Prior data associating the expression of lymphocyte-specific protein tyrosine kinase (LCK) with type 1 diabetes, its critical function in lymphocytes, and the linkage of the region to diabetes in the nonobese diabetic (NOD) mouse model make LCK a premier candidate for a susceptibility gene. Resequencing of LCK in 32 individuals detected seven single nucleotide polymorphisms (SNPs) with allele frequencies >3%, including four common SNPs previously reported.

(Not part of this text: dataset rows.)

(** With [Sigma] of positive determinant, a positive skewness norm and a
    quadratic form that is not negative, the skewed value is a positive
    real. *)
Lemma skew_row_pos (nlam lx : R) :
  0 < dS -> 0 < nlam -> 0 <= q ->
  exists v, skew_row (Fin e) nl dS nlam q lx = Fin v /\ 0 < v.
Proof.
  intros HdS Hnl Hq. unfold skew_row.
  rewrite pi_eta_power, tail_power by trivial.
  cbn [nadd nmul npow].
  assert (Hk : 0 < (e + q) * nlam) by (apply Rmult_lt_0_compat; lra).
  rewrite (Rpow_pos _ _ Hk).
  rewrite !ndiv_fin by apply INR_2_neq_0. cbn [nsub npow].
  rewrite (Rpow_pos (INR 2)) by (rewrite INR_2; lra).
  rewrite (Rpow_pos ((PI * e) ^ nl * dS))
    by (apply Rmult_lt_0_compat; trivial; now apply pi_eta_pos).
  rewrite ndiv_fin by (apply Rgt_not_eq, Rpower_pos).
  rewrite kv_spec by apply Rpower_pos. cbn [nmul npow].
  rewrite Rpow_pos by apply Rpower_pos.
  assert (H0 : 0 < e / INR 2) by (rewrite INR_2; lra).
  rewrite (gamma_spec _ H0). cbn [nmul].
  rewrite ndiv_fin by (apply Rgt_not_eq; now apply Gamma_pos).
  cbn [nexp nmul]. eexists. split; [reflexivity|].
  repeat apply Rmult_lt_0_compat;
    try apply Rpower_pos; try apply exp_pos;
    try (apply Rinv_0_lt_compat; try apply Rpower_pos; now apply Gamma_pos).
  apply BesselK_pos, Rpower_pos.
Qed.

End Rows.

(** The skewed value is the real number [skew_pdf] when [Sigma] has a
    positive determinant, the skewness norm is positive and the quadratic
    form is not negative. *)
Lemma skew_row_fin {sp : Special} (e dS q : R) (nl : nat) (nlam lx : R) :
  0 < e -> 0 < dS -> 0 < nlam -> 0 <= q ->
  skew_row (Fin e) nl dS nlam q lx = Fin (skew_pdf e nl dS nlam q lx).
Proof.
  intros He HdS Hnl Hq. unfold skew_row.
  rewrite pi_eta_power, tail_power by trivial.
  cbn [nadd nmul npow].
  assert (Hk : 0 < (e + q) * nlam) by (apply Rmult_lt_0_compat; lra).
  rewrite (Rpow_pos _ _ Hk).
  rewrite !ndiv_fin by apply INR_2_neq_0. cbn [nsub npow].
  rewrite (Rpow_pos (INR 2)) by (rewrite INR_2; lra).
  rewrite (Rpow_pos ((PI * e) ^ nl * dS))
    by (apply Rmult_lt_0_compat; trivial; now apply pi_eta_pos).
  rewrite ndiv_fin by (apply Rgt_not_eq, Rpower_pos).
  rewrite kv_spec by apply Rpower_pos. cbn [nmul npow].
  rewrite Rpow_pos by apply Rpower_pos.
  assert (H0 : 0 < e / INR 2) by (rewrite INR_2; lra).
  rewrite (gamma_spec _ H0). cbn [nmul].
  rewrite ndiv_fin by (apply Rgt_not_eq; now apply Gamma_pos).
  cbn [nexp nmul]. unfold skew_pdf. cbv zeta. rewrite !INR_2.
  simpl INR. reflexivity.
Qed.

Lemma skew_pdf_pos {sp : Special} (e dS q : R) (nl : nat) (nlam lx : R) :
  0 < e -> 0 < dS -> 0 < nlam -> 0 <= q ->
  0 < skew_pdf e nl dS nlam q lx.
Proof.
  intros He HdS Hnl Hq.
  destruct (skew_row_pos e dS q nl He nlam lx HdS Hnl Hq) as (v & Hv & Hpos).
  rewrite (skew_row_fin e dS q nl nlam lx He HdS Hnl Hq) in Hv.
  now injection Hv as ->.
Qed.


(** ** The determinant of a scaled identity *)

Lemma sum_zero {A : Type} (f : A -> R) (l : list A) :
  (forall j, In j l -> f j = 0) -> fold_right Rplus 0 (map f l) = 0.
Proof.
  induction l as [|a l IH]; intros H; simpl; trivial.
  rewrite H by (simpl; auto). rewrite IH; [lra|].
  intros j Hj. apply H. simpl. auto.
Qed.

Lemma detR_cons (n : nat) (row : list R) (rest : list (list R)) :
  detR (S n) (row :: rest)
  = fold_right Rplus 0
      (map (fun j => (-1) ^ j * nth j row 0
                     * detR n (map (drop_nth j) rest))
           (seq 0 (S n))).
Proof. reflexivity. Qed.

Lemma drop_nth_0 {A : Type} (r : list A) : drop_nth 0 r = tl r.
Proof. now destruct r. Qed.

(** A first row that is zero after its first entry. *)
Lemma det_first_row (n : nat) (row : list R) (rest : list (list R)) :
  (forall j, (1 <= j)%nat -> nth j row 0 = 0) ->
  detR (S n) (row :: rest) = nth 0 row 0 * detR n (map (@tl R) rest).
Proof.
  intros H. rewrite detR_cons. cbn [seq map fold_right].
  rewrite sum_zero.
  - rewrite (map_ext _ _ (@drop_nth_0 R)). simpl. lra.
  - intros j Hj. apply in_seq in Hj. rewrite H by lia. lra.
Qed.

(** A matrix whose first column is zero has determinant zero. *)
Lemma det_zero_col (n : nat) (M : list (list R)) :
  Forall (fun r => nth 0 r 0 = 0) M -> detR (S n) M = 0.
Proof.
  revert M. induction n as [|n IH]; intros [|row rest] HM; trivial;
    inversion HM as [|? ? Hrow Hrest]; subst; rewrite detR_cons;
    apply sum_zero; intros j Hj; apply in_seq in Hj.
  - assert (j = 0%nat) by lia. subst. rewrite Hrow. lra.
  - destruct j as [|j]; [rewrite Hrow; lra|].
    rewrite IH; [lra|]. rewrite Forall_map.
    eapply Forall_impl; [|exact Hrest].
    intros [|a r]; simpl; trivial.
Qed.

(** A first column that is zero below its first entry. *)
Lemma det_first_col (n : nat) (row : list R) (rest : list (list R)) :
  Forall (fun r => nth 0 r 0 = 0) rest ->
  detR (S n) (row :: rest) = nth 0 row 0 * detR n (map (@tl R) rest).
Proof.
  intros H. rewrite detR_cons. cbn [seq map fold_right].
  rewrite sum_zero.
  - rewrite (map_ext _ _ (@drop_nth_0 R)). simpl. lra.
  - intros j Hj. apply in_seq in Hj.
    destruct n as [|n]; [lia|]. destruct j as [|j]; [lia|].
    rewrite det_zero_col; [lra|]. rewrite Forall_map.
    eapply Forall_impl; [|exact H].
    intros [|a r]; simpl; trivial.
Qed.


Lemma scaled_eye_S (c : R) (n : nat) :
  scaled_eye c (S n)
  = (c * 1 :: map (fun _ => c * 0) (seq 0 n))
    :: map (fun r => c * 0 :: r) (scaled_eye c n).
Proof.
  unfold scaled_eye. cbn [seq map]. rewrite <- !seq_shift, !map_map.
  f_equal. apply map_ext. intros i. cbn [map]. now rewrite map_map.
Qed.

Lemma scaled_eye_length (c : R) (n : nat) : length (scaled_eye c n) = n.
Proof. unfold scaled_eye. now rewrite length_map, length_seq. Qed.

Lemma nth_zeros {A : Type} (c : R) (l : list A) (j : nat) :
  nth j (map (fun _ => c * 0) l) 0 = 0.
Proof.
  revert j. induction l as [|a l IH]; intros [|j]; simpl; trivial; lra.
Qed.

Lemma det_scaled_eye (c : R) (n : nat) : detR n (scaled_eye c n) = c ^ n.
Proof.
  induction n as [|n IH]; trivial.
  rewrite scaled_eye_S, det_first_row.
  - rewrite map_map. cbn [tl nth]. rewrite map_id, IH. simpl. lra.
  - intros [|j] Hj; [lia|]. apply nth_zeros.
Qed.

Lemma tails_set_col_0 (z : R) (d : list R) (E : list (list R)) :
  length d = length E ->
  map (@tl R) (set_col 0 d (map (fun r => z :: r) E)) = E.
Proof.
  unfold set_col. revert d.
  induction E as [|r E IH]; intros [|x d] H; simpl in *; try discriminate;
    trivial.
  f_equal. apply IH. now injection H.
Qed.

Lemma tails_set_col_S (z : R) (i : nat) (d : list R) (E : list (list R)) :
  map (@tl R) (set_col (S i) d (map (fun r => z :: r) E)) = set_col i d E.
Proof.
  unfold set_col. revert d.
  induction E as [|r E IH]; intros [|x d]; simpl; trivial.
  f_equal. apply IH.
Qed.

Lemma heads_set_col_S (z : R) (i : nat) (d : list R) (E : list (list R)) :
  Forall (fun r => nth 0 r 0 = z)
         (set_col (S i) d (map (fun r => z :: r) E)).
Proof.
  unfold set_col. revert d.
  induction E as [|r E IH]; intros [|x d]; simpl; constructor; auto.
Qed.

These and six other SNPs from dbSNP were genotyped in a two-stage strategy using 2,430 families and were all shown not to be significantly associated with type 1 diabetes. We conclude that a major role for the common LCK polymorphisms in type 1 diabetes is unlikely. However, we cannot rule out the possibility of there being a causal variant outside the exonic, intronic, and untranslated regions studied.
Type 1 diabetes is believed to arise from the specific autoimmune destruction of the insulin-producing islet cells of the pancreas by autoreactive T-cells. The disease is mediated by the interaction of many genes and environmental factors (1). To date three genetic loci have been confirmed, the HLA region (chromosome 6p21), the insulin gene region (chromosome 11p15), and CTLA4 (chromosome 2q33) (2,3).
In the NOD mouse model of type 1 diabetes, the susceptibility region Idd9.1 on chromosome 4 includes the lymphocyte-specific protein tyrosine kinase gene (LCK). LCK has been associated with T-cell proliferative hyporesponsiveness in NOD mice. Reduced recruitment of CD4-associated LCK to the T-cell receptor complex results in deficient coupling of the T-cell receptor complex to downstream signaling events (4). It has also been reported by Nervi et al. (5) that hyporesponsiveness of T-cells in patients with type 1 diabetes correlates with reduced levels of LCK in resting T-cells. In addition, Nervi et al. (6) found no association between LCK polymorphisms and protein level in type 1 diabetic patients. However, as the authors acknowledged, this study was statistically underpowered to detect the weak or moderate genetic associations expected in a common multifactorial disease such as type 1 diabetes and the estimates of protein levels had wide CIs.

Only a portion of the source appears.